Stage 1: Nomination Panelists can be nominated by the parties, but usually the latter cannot agree on this. The Director-General can then nominate them pursuant to the Dispute Settlement Understanding upon recommendation by the Secretariat, which reveals who has the real power in the WTO.

It was the Secretariat who called me in for the Bananas case, and I was nominated because all the other candidates not from a party country had been rejected by the parties. From this, it can probably be guessed that New Zealand and Switzerland have the most panelists, as they are small, non-litigating countries with no cases.

Stage 2: The psychological stage Once you have been nominated to a panel, there is an organizational meeting with the Secretariat and the Parties. It seems like a simple formality, but it is a de facto pre-negotiation. The impression a panelist makes at the meeting can be decisive for the case, for the authority of him as a judge, and for him being accepted as a team player.

Stage 3: Duration of the dispute settlement The Understanding states that after the establishment of the panel, dispute settlements last six months maximum, or three months for perishable goods (without appeals).

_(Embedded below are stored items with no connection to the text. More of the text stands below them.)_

Lemma AcceptInvitation_good e c : session_times (ac_Session c) -> wp (AcceptInvitation e c) d (fun _ d' => good d d').
Proof.
  intros Ht. unfold AcceptInvitation, on_unique. cbv zeta. apply wp_atomically, wp_bind, wp_get, wp_bind, wp_or_err. intros i Hi.
  apply wp_bind, wp_fail. intros Hf. go_bool.
  apply wp_bind, wp_map_err. eapply wp_mono; [apply insert_user_good; [reflexivity|goods]|]. intros [] d1 [Hg1 Hi1].
  apply wp_bind, wp_map_err. eapply wp_mono; [by apply insertExternal_good|]. intros [] d2 (Hg2 & _ & Hi2 & _).
  apply wp_bind, wp_mod.
  assert (id_invitations d !! iv_ID i = Some i) as Hk.
  { unfold invitation_named in Hi. destruct (negb _); [by rewrite (iw_invitations _ Hw _ _ Hi)|].
    by eapply find_row_keyed; [apply (iw_invitations _ Hw)|]. }
  match goal with Hm : InvitationMatches _ _ _ = true |- _ => unfold InvitationMatches in Hm end. go_bool.
  assert (good d (on_invitations <[iv_ID i := with_acceptance (ac_UserID c) (ac_Now c) i]> d2)) as Hg3.
  { eapply good_invitation_set; [done|by rewrite Hi2, Hi1|done..]. }
  apply wp_bind. destruct (se_ID (ac_Session c) != uuid_Nil); [eapply wp_mono; [by apply insertSession_good|]|apply wp_ret].
  - intros [] d3 Hg4. apply wp_bind. eapply wp_mono; [by apply insertAudit_good|]. intros [] d4 Hg5. by apply wp_ret.
  - apply wp_bind. eapply wp_mono; [by apply insertAudit_good|]. intros [] d4 Hg5. by apply wp_ret.
Qed.

Lemma no_admin : length (filter (fun u => u_PlatformRole u = PlatformRoleAdmin) (snd <$> map_to_list (id_users d))) = 0%nat ->
  forall k v, id_users d !! k = Some v -> u_PlatformRole v <> PlatformRoleAdmin.
Proof.
  intros Hl k v Hk Ha. apply length_zero_iff_nil in Hl. assert (v ∈ @nil User) as Hin; [|by apply elem_of_nil in Hin].
  rewrite <- Hl. apply list_elem_of_filter. split; [done|]. apply list_elem_of_fmap. exists (k, v). split; [done|].
  by apply elem_of_map_to_list.
Qed.

Lemma BootstrapAdmin_good e c : session_times (lc_Session c) -> wp (BootstrapAdmin e c) d (fun _ d' => good d d').
Proof.
  intros Ht. unfold BootstrapAdmin, on_unique, update_user. cbv zeta.
  apply wp_atomically, wp_bind, wp_get, wp_bind, wp_fail. intros Hn. apply wp_bind, wp_get, wp_bind, wp_or_err. intros seed Hs.
  apply wp_bind, wp_map_err, wp_bind, wp_fail. intros _. apply wp_bind, wp_get, wp_bind, wp_fail. intros _. apply wp_mod.
  assert (u_ID seed = primarySeedUserID) as Hid by (by apply (iw_users _ Hw)).
  assert (good d (on_users <[u_ID (as_administrator (lc_Principal c) (lc_Now c) seed) := as_administrator (lc_Principal c) (lc_Now c) seed]> d)) as Hg1.
  { eapply good_user_admin; [goods|cbn; by rewrite Hid|by split_and!|]. apply no_admin. go_bool. lia. }
  apply wp_bind, wp_map_err. eapply wp_mono; [by apply insertExternal_good|]. intros [] d2 (Hg2 & _).
  apply wp_bind. eapply wp_mono; [by apply insertSession_good|]. intros [] d3 Hg3.
  apply wp_bind. eapply wp_mono; [by apply insertAudit_good|]. intros [] d4 Hg4. by apply wp_ret.
Qed.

Most cases take longer than this but are still fast. The litigating parties tend to take their time, as do even the complainants in some cases. The WTO Legal Division is wary of the Appellate Body, which is why panels now produce such voluminous reports. Complications also cause delays, and nasty panel questions can take time to answer.

In spite of these considerations, the WTO generally delivers justice comparatively faster and much cheaper than other fora. Small cases now cost less than $1 million, which is not much considering the alternatives. Least developed countries can get free legal advice for their litigation in Geneva.

Stage 4: Who wants to win? People often say that in the WTO you can either negotiate or litigate, that there is no having it both ways. I say that just about everything is by negotiation. Recourse to dispute settlement and appeals are political decisions based on an assessment of the overall national interests.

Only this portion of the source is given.